- [Action item]: Where the records below reach the line containing "as (s' & Hrun", start transcribing, and end with the line containing "repeat (apply elem_of_cons", exactly and with nothing else added.

- [Data]:
(** C6, amended.  The renderer prints at most one of the two history
    branches, chosen by the keys of the record.  When
    ['intermediate_steps'] is present, the second step of the report is
    what [print_intermediate_steps] prints for its value and the report
    holds nothing of the message branch, whether or not ['messages'] is
    present.  When it is absent and ['messages'] is present, the second
    step is what [print_message_history] prints for the messages and the
    report holds nothing of the legacy branch.  When both are absent, the
    second step is the notice that no history was found and the report
    holds nothing of either branch.  (The second step is reached when the
    first one, the input, returns.) *)
Theorem history_branch_by_key
        (response : list (pystr * pyval)) (show_raw : bool) :
  let report := events (visualize_agent_response response show_raw) in
  let before :=
    events (print_header "LangChain v1.0 Agent Report" "bold cyan")
    ++ events (show_input response) in
  let reached := returns (show_input response) in
  match dict_get (lit "intermediate_steps") response,
        dict_get (lit "messages") response with
  | Some steps, _ =>
      existsb is_messages_event report = false
      /\ exists after,
           report =
           before
           ++ (if reached then events (print_intermediate_steps steps)
               else [])
           ++ after
  | None, Some messages =>
      existsb is_executor_event report = false
      /\ exists after,
           report =
           before
           ++ (if reached then events (print_message_history messages)
               else [])
           ++ after
  | None, None =>
      existsb is_history_event report = false
      /\ exists after,
           report =
           before
           ++ (if reached then [Print (Str [FLit no_history_notice])]
               else [])
           ++ after
  end.
Proof.
  cbv zeta.
  pose proof (visualize_events response show_raw) as Hev.
  assert (Hrest : forall P : event -> bool,
             P PrintBlank = true ->
             (forall text style,
                 P (Print (Panel [FLit text] style HEAVY false None
                                 "center")) = true) ->
             (forall content,
                 P (Print (Panel (FLit input_heading :: content) "green"
                                 ROUNDED true (Some "START") "left")) = true) ->
             P (Print (Panel [FLit final_heading] "magenta" MINIMAL
                             true None "center")) = true ->
             (forall s, P (Print (Markdown s)) = true) ->
             (forall d, P (Print (JSON_from_data d)) = true) ->
             (forall v, P (Print (Str [FVal v])) = true) ->
             P (Print (Panel [FLit end_heading] "dim" ROUNDED true
                             (Some "END") "right")) = true ->
             P (Print (Str [FLit raw_banner])) = true ->
             (forall obj overflow, P (Print (Pretty obj overflow)) = true) ->
             forallb P (events (show_history response)) = true ->
             forallb P (events (visualize_agent_response response show_raw))
             = true).
  { intros P H1 H2 H3 H4 H5 H6 H7 H8 H9 H10 Hh.
    apply visualize_only; trivial.
    - apply print_header_only; auto.
    - apply show_input_only; auto.
    - apply show_output_only; auto.
    - apply show_debug_only; auto. }
  unfold show_history in *.
  destruct (dict_get (lit "intermediate_steps") response) as [steps|].
  - split; [|exact Hev].
    apply existsb_none, Hrest; try shape.
    apply no_messages_event_in_steps.
  - destruct (dict_get (lit "messages") response) as [messages|].
    + split; [|exact Hev].
      apply existsb_none, Hrest; try shape.
      apply no_executor_event_in_messages.
    + split; [|exact Hev].
      apply existsb_none, Hrest; try shape.
Qed.




(** C7.  On a record whose only key is ['input'] and whose input is a
    mapping holding an object, [json.dumps] raises [TypeError] inside
    [print_input] (line 53), where nothing catches it: the report ends
    after its header, with no input panel. *)
Theorem object_input_raises :
  visualize_agent_response object_input_response false =
  ([PrintBlank;
    Print (Panel [FLit "LangChain v1.0 Agent Report"] "bold cyan" HEAVY
                 false None "center")],
   raise TypeError)
  /\ existsb is_input_panel
             (events (visualize_agent_response object_input_response false))
     = false.
Proof. split; reflexivity. Qed.

(** C10.  On a record whose ['messages'] is the empty list and which has
    neither ['input'] nor ['output'], the report has no input panel and no
    final-answer panel, and the message branch prints nothing. *)
Theorem empty_messages_no_panels
        (response : list (pystr * pyval)) (show_raw : bool) :
  dict_get (lit "messages") response = Some (PList []) ->
  has_key (lit "input") response = false ->
  has_key (lit "output") response = false ->
  let report := events (visualize_agent_response response show_raw) in
  existsb is_input_panel report = false
  /\ existsb is_final_answer_panel report = false
  /\ print_message_history (PList []) = ret tt.
Proof.
  intros Hmsgs Hin Hout. cbv zeta.
  unfold has_key in Hin, Hout.
  assert (Hi : show_input response = ret tt).
  { unfold show_input.
    destruct (dict_get (lit "input") response); [discriminate|].
    rewrite Hmsgs. reflexivity. }
  assert (Ho : show_output response = ret tt).
  { unfold show_output.
    destruct (dict_get (lit "output") response); [discriminate|].
    rewrite Hmsgs. reflexivity. }
  assert (Hh : forall P : event -> bool,
             P (Print (Str [FLit executor_banner])) = true ->
             (forall rest kids,
                 P (PrintTree (Tree (Str (FLit step_heading :: rest)) kids))
                 = true) ->
             P (Print (Str [FLit ""])) = true ->
             forallb P (events (show_history response)) = true).
  { intros P H1 H2 H3. unfold show_history.
    destruct (dict_get (lit "intermediate_steps") response);
      [now apply print_intermediate_steps_only|].
    rewrite Hmsgs. reflexivity. }
  repeat split.
  - apply existsb_none, visualize_only.
    + apply print_header_only; shape.
    + rewrite Hi. reflexivity.
    + apply Hh; shape.
    + rewrite Ho. reflexivity.
    + apply show_debug_only; shape.
  - apply existsb_none, visualize_only.
    + apply print_header_only; shape.
    + rewrite Hi. reflexivity.
    + apply Hh; shape.
    + rewrite Ho. reflexivity.
    + apply show_debug_only; shape.
Qed.

Lemma empty_messages_no_panels_witness :
  dict_get (lit "messages") [(lit "messages", PList [])] = Some (PList [])
  /\ has_key (lit "input") [(lit "messages", PList [])] = false
  /\ has_key (lit "output") [(lit "messages", PList [])] = false
  /\ existsb is_input_panel
             (events (visualize_agent_response
                        [(lit "messages", PList [])] true)) = false
  /\ existsb is_final_answer_panel
             (events (visualize_agent_response
                        [(lit "messages", PList [])] true)) = false
  /\ print_message_history (PList []) = ret tt.
Proof.
  split; [reflexivity|]. split; [reflexivity|]. split; [reflexivity|].
  apply (empty_messages_no_panels [(lit "messages", PList [])] true);
    reflexivity.
Defined.

End DispatchClaims.

Section MessageHistoryClaims.

Local Open Scope string_scope.
Local Open Scope list_scope.






End MessageHistoryClaims.

Section SafetyClaims.

Local Open Scope string_scope.
Local Open Scope list_scope.






Lemma log_nodes_ok (tool_name log_content : pyval) :
  showable_log tool_name log_content = true ->
  exists nodes, log_nodes tool_name log_content = ok nodes.
Proof.
  intros H. unfold log_nodes. unfold showable_log in H.
  destruct log_content as [| | | |l| | | |];
    try (apply negb_true_iff in H; rewrite H; eexists; reflexivity).
  destruct l as [|c l]; [eexists; reflexivity|].
  destruct tool_name as [| | | |t| | | |]; try discriminate.
  cbn [truthy length Nat.eqb negb contains bind ok].
  destruct (str_contains [newline] (c :: l)); cbn [bind contains ok];
    match goal with
    | |- context [str_contains t ?x] => destruct (str_contains t x)
    end; eexists; reflexivity.
Qed.









Lemma seq_lift_ok {A B} (a : A) (k : A -> io B) :
  seq (lift (ok a)) k = k a.
Proof. unfold seq, lift, ok. destruct (k a); reflexivity. Qed.







End SafetyClaims.

(* ===================================================================== *)
(** * More on the normalizer and the helper that renders values           *)
(* ===================================================================== *)

Section WhitespaceFacts.

Local Open Scope N_scope.

Lemma isspace_cases (c : N) :
  isspace c = true ->
  9 <= c <= 13 \/ 28 <= c <= 32 \/ c = 133 \/ c = 160 \/ c = 5760
  \/ 8192 <= c <= 8202 \/ c = 8232 \/ c = 8233 \/ c = 8239 \/ c = 8287
  \/ c = 12288.
Proof.
  unfold isspace. intros H.
  repeat (apply orb_true_iff in H; destruct H as [H|H]);
    repeat (apply andb_true_iff in H; destruct H as [H H']);
    repeat match goal with
           | X : (_ <=? _) = true |- _ => apply N.leb_le in X
           | X : (_ =? _) = true |- _ => apply N.eqb_eq in X
           end; lia.
Qed.


Lemma ws_cases (c : N) :
  ws c = false -> c <> 32 /\ c <> 9 /\ c <> 10 /\ c <> 13.
Proof.
  unfold ws. intros H.
  repeat (apply orb_false_iff in H; destruct H as [H ?]).
  repeat match goal with
         | X : (_ =? _) = false |- _ => apply N.eqb_neq in X
         end.
  auto.
Qed.
(** C8: [a = b] for two vectors with [b.Size() <= a.Capacity()] keeps [a]'s
    buffer and capacity.  The first [min] elements are copy-assigned from [b],
    slot by slot; when [b] is shorter the slots [b.size, a.size) of [a] are
    destroyed, otherwise the slots [a.size, b.size) of [a] are
    copy-constructed from the same slots of [b].  Every read is of one of
    [b]'s elements, the call returns, and afterwards [a] has [b]'s size and
    [b]'s values in order, and [b] is untouched. *)
Theorem copy_assign_reuses_storage (a b : nat) (va vb : Vector) (s : state T) :
  a <> b ->
  objs s !! a = Some va ->
  objs s !! b = Some vb ->
  vector_ok s va ->
  vector_ok s vb ->
  (blk (buffer_ (data_ va)) = None \/
   blk (buffer_ (data_ va)) <> blk (buffer_ (data_ vb))) ->
  size_ vb <= capacity_ (data_ va) ->
  (forall c, c ∈ take (N.to_nat (size_ vb)) (block_of s vb) ->
             throws_on copy_throws (val c) = false) ->
  exists s',
    copy_assign a b s = Ok tt s' /\
    objs s' = <[a := mkVec (data_ va) (size_ vb)]> (objs s) /\
    values s' (mkVec (data_ va) (size_ vb)) = values s vb /\
    block_of s' vb = block_of s vb /\
    lives s' (mkVec (data_ va) (size_ vb))
    = (if size_ vb <? size_ va
       then take (N.to_nat (size_ vb)) (lives s va) ++
            replicate (N.to_nat (size_ va - size_ vb)) false ++
            drop (N.to_nat (size_ va)) (lives s va)
       else take (N.to_nat (size_ va)) (lives s va) ++
            replicate (N.to_nat (size_ vb - size_ va)) true ++
            drop (N.to_nat (size_ vb)) (lives s va)) /\
    log s'
    = log s ++
      zip_with ECopyAssign
        (ptrs (N.to_nat (N.min (size_ vb) (size_ va))) (begin va))
        (ptrs (N.to_nat (N.min (size_ vb) (size_ va))) (begin vb)) ++
      (if size_ vb <? size_ va
       then EDtor <$> ptrs (N.to_nat (size_ va - size_ vb))
                           (ptr_add (begin va) (size_ vb))
       else zip_with ECopyCtor
              (ptrs (N.to_nat (size_ vb - size_ va)) (end_ va))
              (ptrs (N.to_nat (size_ vb - size_ va))
                    (ptr_add (begin vb) (size_ va)))).
Proof.
  intros Hab Ha Hb Hoka Hokb Hapart Hfit Hthr.
  unfold copy_assign, bind, get_vec.
  rewrite bool_decide_eq_false_2 by assumption. simpl. rewrite Ha, Hb.
  destruct (N.ltb_spec (capacity_ (data_ va)) (size_ vb)) as [|_]; [lia|].
  unfold copy_n.
  destruct (N.eq_dec (capacity_ (data_ va)) 0) as [Hcap0|Hcap0].
  - (* no storage at all: both are empty *)
    assert (Hsb : size_ vb = 0) by lia.
    assert (Hsa : size_ va = 0) by (destruct Hoka as (_ & ? & _); lia).
    rewrite Hsb, Hsa. simpl. unfold ret, set_vec. simpl.
    eexists. split; [reflexivity|]. simpl.
    unfold values, lives, block_of. simpl. rewrite Hsb. simpl.
    change (N.to_nat 0) with 0%nat. rewrite drop_0, app_nil_r. auto.
  - destruct (vector_ok_block s va Hoka) as (ba & A & Hda & HA & HlenA); [lia|].
    pose proof Hoka as (_ & Hsa & Hcapa).
    pose proof Hokb as (_ & Hsb & Hcapb).
    set (B := block_of s vb).
    set (bb := default 0%nat (blk (buffer_ (data_ vb)))).
    assert (Hsrc : 0 < size_ vb ->
              buffer_ (data_ vb) = at_ bb 0 /\ heap s !! bb = Some B /\
              bb <> ba /\ (N.to_nat (size_ vb) <= length B)%nat).
    { intros Hpos. destruct (vector_ok_length s vb Hokb Hpos) as (x & Hx & HB & HlenB).
      unfold bb, B. rewrite Hx. simpl. repeat split; try assumption.
      - rewrite Hda, Hx in Hapart. simpl in Hapart.
        destruct Hapart as [|Hne]; [done|]. congruence.
      - lia. }
    destruct va as [da sa], vb as [[pb capb] sb]; simpl in *.
    set (capa := capacity_ da) in *. clearbody capa. subst da. simpl in *.
    unfold begin, end_, GetAddress. simpl.
    change (Ptr (Some ba) 0) with (at_ ba 0).
    set (m := N.to_nat (N.min sb sa)).
    rewrite (copy_loop_cross_gen pb bb ba B m 0 0 A s HA); [|lia|].
    2:{ intros Hm. destruct Hsrc as (Hpb & HB & Hne & Hlen); [lia|].
        repeat split; try assumption. lia. }
    assert (HlenB : (N.to_nat sb <= length B)%nat).
    { destruct (N.eq_dec sb 0) as [->|]; [simpl; lia|]. apply Hsrc. lia. }
    assert (Hframe : forall A' o l,
              block_of (mkState o (<[ba := A']> (heap s)) l)
                       (mkVec (mkRaw pb capb) sb) = B).
    { intros A' o l. unfold B, block_of. simpl.
      destruct (blk pb) as [x|] eqn:Hx; [|reflexivity].
      rewrite lookup_insert_ne; [reflexivity|].
      destruct Hapart as [|Hne]; [done|]. congruence. }
    assert (Hafter : forall A' o l sz,
              block_of (mkState o (<[ba := A']> (heap s)) l)
                       (mkVec (mkRaw (at_ ba 0) capa) sz) = A').
    { intros A' o l sz. unfold block_of. simpl.
      rewrite lookup_insert_eq. reflexivity. }
    assert (Hbefore : forall sz,
              block_of s (mkVec (mkRaw (at_ ba 0) capa) sz) = A).
    { intros sz. unfold block_of. simpl. rewrite HA. reflexivity. }
    assert (HvalA1 : val <$> blit assigned m 0 0 B A
                     = take m (val <$> B) ++ drop m (val <$> A)).
    { rewrite val_blit by (try done; subst m; lia).
      rewrite take_0, drop_0. reflexivity. }
    unfold values, lives. simpl.
    destruct (N.ltb_spec sb sa) as [Hlt|Hge].
    + rewrite size_sub_small by lia. unfold destroy_n.
      rewrite at_add_N. simpl.
      erewrite destroy_loop_run; simpl;
        [|apply lookup_insert_eq|rewrite length_blit; lia].
      unfold set_vec. simpl. rewrite insert_insert_eq.
      eexists. split; [reflexivity|]. simpl.
      rewrite Hframe, !Hafter, !Hbefore. fold B.
      split; [reflexivity|]. split; [|split; [reflexivity|split]].
      * rewrite take_alter_range by lia. rewrite !fmap_take.
        rewrite HvalA1.
        replace m with (N.to_nat sb) by (subst m; lia).
        rewrite take_app_le by (rewrite length_take, length_fmap; lia).
        rewrite take_take. f_equal. lia.
      * rewrite alive_kill by (rewrite length_blit; lia).
        rewrite alive_blit_assigned by (subst m; lia).
        do 3 f_equal. lia.
      * rewrite <- app_assoc. rewrite ?at_add_N. reflexivity.
    + rewrite size_sub_small by lia. unfold uninitialized_copy_n.
      rewrite at_add_N. simpl.
      erewrite (uninitialized_copy_loop_gen (ptr_add pb sa) bb ba B);
        simpl; [|apply lookup_insert_eq|rewrite length_blit; lia| |].
      2:{ intros Hn. destruct Hsrc as (Hpb & HB & Hne & Hlen); [lia|].
          split; [rewrite Hpb; apply at_add_N|]. simpl.
          split; [rewrite lookup_insert_ne by done; exact HB|].
          split; [exact Hne|]. lia. }
      2:{ intros k c Hk Hc. apply Hthr. apply list_elem_of_lookup.
          exists (N.to_nat sa + k)%nat. rewrite lookup_take_lt by lia. exact Hc. }
      unfold set_vec. simpl. rewrite insert_insert_eq.
      eexists. split; [reflexivity|]. simpl.
      rewrite Hframe, !Hafter, !Hbefore. fold B.
      split; [reflexivity|]. split; [|split; [reflexivity|split]].
      * rewrite !fmap_take.
        rewrite val_blit by (rewrite ?length_blit; try done; lia).
        rewrite HvalA1.
        replace m with (N.to_nat sa) by (subst m; lia).
        rewrite (take_app_length' (take (N.to_nat sa) (val <$> B)))
          by (rewrite length_take, length_fmap; lia).
        rewrite app_assoc, take_take_drop.
        rewrite take_app_le by (rewrite length_take, length_fmap; lia).
        rewrite take_take. f_equal. lia.
      * rewrite alive_blit_built by (rewrite ?length_blit; lia).
        rewrite alive_blit_assigned by (subst m; lia).
        do 3 f_equal. lia.
      * rewrite <- app_assoc. rewrite ?at_add_N. reflexivity.
Qed.
End CopyAssign.

Lemma copy_assign_reuses_storage_witness :
  exists s',
    copy_assign 0%nat 1%nat obj_vector_pair = Ok tt s' /\
    objs s' !! 0%nat = Some (mkVec (mkRaw (Ptr (Some 5%nat) 0) 4) 3) /\
    values s' (mkVec (mkRaw (Ptr (Some 5%nat) 0) 4) 3)
      = [Some (mkObj 7); Some (mkObj 8); Some (mkObj 9)] /\
    lives s' (mkVec (mkRaw (Ptr (Some 5%nat) 0) 4) 3)
      = [true; true; true; false] /\
    log s' = [ECopyAssign (Ptr (Some 5%nat) 0) (Ptr (Some 6%nat) 0);
              ECopyCtor (Ptr (Some 5%nat) 1) (Ptr (Some 6%nat) 1);
              ECopyCtor (Ptr (Some 5%nat) 2) (Ptr (Some 6%nat) 2)].
Proof.
  destruct (copy_assign_reuses_storage 0%nat 1%nat
              (mkVec (mkRaw (Ptr (Some 5%nat) 0) 4) 1)
              (mkVec (mkRaw (Ptr (Some 6%nat) 0) 3) 3) obj_vector_pair)
    as (s' & Hrun & Hobjs & Hvals & _ & Hlives & Hlog).
  - discriminate.
  - reflexivity.
  - reflexivity.
  - split; [split; [reflexivity|]|split; [simpl; lia|reflexivity]].
    exists [live_obj 1; raw_cell; raw_cell; raw_cell]. split; reflexivity.
  - split; [split; [reflexivity|]|split; [simpl; lia|reflexivity]].
    exists [live_obj 7; live_obj 8; live_obj 9]. split; reflexivity.
  - right. simpl. discriminate.
  - simpl. lia.
  - intros c Hc. vm_compute in Hc.
    repeat (apply elem_of_cons in Hc as [->|Hc]; [reflexivity|]).
    apply elem_of_nil in Hc. destruct Hc.
  - exists s'. split; [exact Hrun|]. rewrite Hobjs.
    split; [reflexivity|]. split; [exact Hvals|]. split; [exact Hlives|exact Hlog].
Defined.

(** ** The pieces of [Emplace] *)

Section EmplacePieces.
Context {T : Type} `{Element T}.
Implicit Types (s : state T) (cs ss ds : list (cell T)) (b bs bd i j k l n : nat).

Lemma ForwardConstruct_run s b i cs args x :
  builds args x ->
  (forall y : T, copy_throws y = false) ->
  (forall y : T, move_throws y = false) ->
  heap s !! b = Some cs -> (i < length cs)%nat ->
  ForwardConstruct (at_ b i) args s
  = Ok tt (mkState (objs s) (<[b := <[i := Cell (Some x) true]> cs]> (heap s))
                   (log s ++ [ECtor (at_ b i)])).
Proof.
  intros [->|[->| ->]] Hcp Hmv Hb Hi; simpl; unfold bind;
    rewrite ?Hcp, ?Hmv, (store_cell_at s b i cs _ Hb Hi); reflexivity.
Qed.

Lemma move_construct_self s b i cs c :
  heap s !! b = Some cs -> cs !! i = Some c ->
  throws_on move_throws (val c) = false ->
  move_construct (at_ b i) (at_ b i) s
  = Ok tt (mkState (objs s)
             (<[b := <[i := Cell (moved_from <$> val c) true]> cs]> (heap s))
             (log s ++ [EMoveCtor (at_ b i) (at_ b i)])).
Proof.
  intros Hb Hc Hthr. unfold move_construct, bind.
  assert (Hi : (i < length cs)%nat) by (eapply lookup_lt_Some; eauto).
  rewrite (load_cell_at s b i cs c Hb Hc), Hthr.
  rewrite (store_cell_at s b i cs _ Hb Hi).
  erewrite load_cell_at;
    [|apply lookup_insert_eq|apply list_lookup_insert_eq; exact Hi].
  erewrite store_cell_at; [|apply lookup_insert_eq|by rewrite length_insert].
  unfold emit. simpl. rewrite insert_insert_eq, list_insert_insert_eq.
  reflexivity.
Qed.

Lemma length_shift_right n : forall l cs,
  length (shift_right n l cs) = length cs.
Proof.
  induction n as [|n IH]; intros l cs; simpl; [done|].
  rewrite IH. apply length_assign_in.
Qed.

- [Problem solution]:
    as (s' & Hrun & Hobjs & Hvals & _ & Hlives & Hlog).
  - discriminate.
  - reflexivity.
  - reflexivity.
  - split; [split; [reflexivity|]|split; [simpl; lia|reflexivity]].
    exists [live_obj 1; raw_cell; raw_cell; raw_cell]. split; reflexivity.
  - split; [split; [reflexivity|]|split; [simpl; lia|reflexivity]].
    exists [live_obj 7; live_obj 8; live_obj 9]. split; reflexivity.
  - right. simpl. discriminate.
  - simpl. lia.
  - intros c Hc. vm_compute in Hc.
    repeat (apply elem_of_cons in Hc as [->|Hc]; [reflexivity|]).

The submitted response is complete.